Lo abbiamo raggiunto in Brasile a settembre 2016 e poi di nuovo a Gennaio del 2017 in Marocco, facendo tutto il viaggio di ritorno attraverso Spagna, Francia e Italia, con arrivo a a casa l’11 febbraio 2017. Nel docufilm ci sono interviste a Claudio, riprese di contesto e anche una ricostruzione del viaggio con le clip girate da lui.

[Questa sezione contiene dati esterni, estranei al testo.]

(* ===== verification/RunnerProperties.v ===== *)
(** * RunnerProperties: the properties of the runner

    What [RuntimeRunner::run] promises for every graph, every registry of components, every mode and every choice of the
    environment. *)

From S2P Require Export RunnerRun RunnerMetricsFacts RunnerTrace ComponentBase.
Local Open Scope nat_scope.

(** ** The whole call *)
Section properties.
Context (env : RunnerEnvironment) (registry : ComponentRegistry ComponentFactory) (compile_fuel : nat).
Context (graph : GraphSpec) (options : RuntimeRunnerOptions).
Abbreviation valid := (graph_valid (env_stod env) (Some registry) factory_probe graph).

(** C9. The runner returns with a consistent verdict under these conditions: the regions of the graph have different ids and no
    trigger names an input twice, no factory gives a null pointer, the [deactivate], [validate_config] and [apply_config] of
    the components return, the observers return and the clock reaches every deadline.  Then every call ends; the result is ok exactly when every
    error of it is about an observer; no error says that there was an exception when the user code does not throw; an
    invalid graph is not ok and has no component called, a mode other than [run] calls no component, and the mode
    [validate] is ok exactly for a valid graph. *)
Theorem runner_ends sccs : graph_sccs graph = Some sccs → NoDup (region_ids graph sccs) → length sccs <= compile_fuel →
  inputs_distinct graph → (∀ deadline, ∃ n, ∀ m, n <= m → (deadline <= env_clock env m 0 0)%Z) →
  factories_are factory_fine registry → Forall observer_fine (opt_observers options) →
  ∃ n o, (∀ fuel, n <= fuel → run_graph env registry compile_fuel fuel graph options = Some o) ∧
    (out_ok (outcome_result o) = true ↔ Forall (λ e, err_code e = "observer_failure") (out_runtime_errors (outcome_result o))) ∧
    (factories_are factory_quiet registry → Forall (λ e, err_code e ≠ "exception") (out_runtime_errors (outcome_result o))) ∧
    (¬ valid → out_ok (outcome_result o) = false) ∧ (¬ valid ∨ opt_mode options ≠ kRun → outcome_log o = []) ∧
    (opt_mode options = kValidate → out_ok (outcome_result o) = true ↔ valid).
Proof. apply run_graph_ends. Qed.
(* ===== verification/PluginFacts.v ===== *)
(** * PluginFacts: what loading a plugin does to the registry

    A load succeeds exactly when the library, its manifest and its registrations are as the loader asks; a load that fails
    before the registrations are compared with the manifest leaves the registry as it was. *)

From S2P Require Export Plugins.
Local Open Scope nat_scope.

(** ** Errors *)
Definition errors_from (codes : list string) (r r' : PluginLoadResult) : Prop :=
  ∃ errors, load_errors r' = load_errors r ++ errors ∧ Forall (λ e, load_error_code e ∈ codes) errors.
Lemma no_errors_if b code message r : load_errors (load_error_if b code message r) = [] ↔ load_errors r = [] ∧ b = false.
Proof.
  unfold load_error_if. destruct b; simpl; [|tauto]. split; [|by intros [_ ?]]. intros H. by apply app_eq_nil in H as [_ ?].
Qed.
Lemma no_errors_fold {A} (f : PluginLoadResult → A → PluginLoadResult) (P : A → Prop) l r :
  (∀ r x, load_errors (f r x) = [] ↔ load_errors r = [] ∧ P x) → load_errors (fold_left f l r) = [] ↔ load_errors r = [] ∧ Forall P l.
Proof.
  intros Hf. revert r. induction l as [|x l IH]; intros r; cbn [fold_left]; [naive_solver|]. rewrite IH, Hf, Forall_cons. tauto.
Qed.
Create Rewrite HintDb load.
#[export] Hint Rewrite @no_errors_if negb_false_iff : load.

Section facts.
Context {F : Type}.
Implicit Types registry : ComponentRegistry F.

Perché si tratta di una serie online?
Innanzitutto ho pensato alla serie e ho evitato il lungometraggio per rendere tutto più smart e fresco, perché chi vuol vedere un episodio può farlo in tranquillità in qualsiasi momento. Inoltre è un tipo di serialità che, per com’è realizzato, è come le ciliegie, una puntata tira l’altra! Sono cinque e già online visibili su Vimeo e non superano i 20 minuti l’una. La possibilità è di noleggio a 3,99 euro o di acquisto a 4,99, di cui un euro è devoluto per la ricerca sul diabete al Centro cardiologico Monzino e centro di ricerca del San Raffaele di Milano. Vogliamo sensibilizzare da quel punto di vista: il diabete non è così invalidante come si può pensare. E per una questione etica vogliamo si crei un movimento attorno a chi si alza la mattina e fa di tutto per andare verso la propria felicità. “12 miles to happiness” sarà presentato a diversi Festival.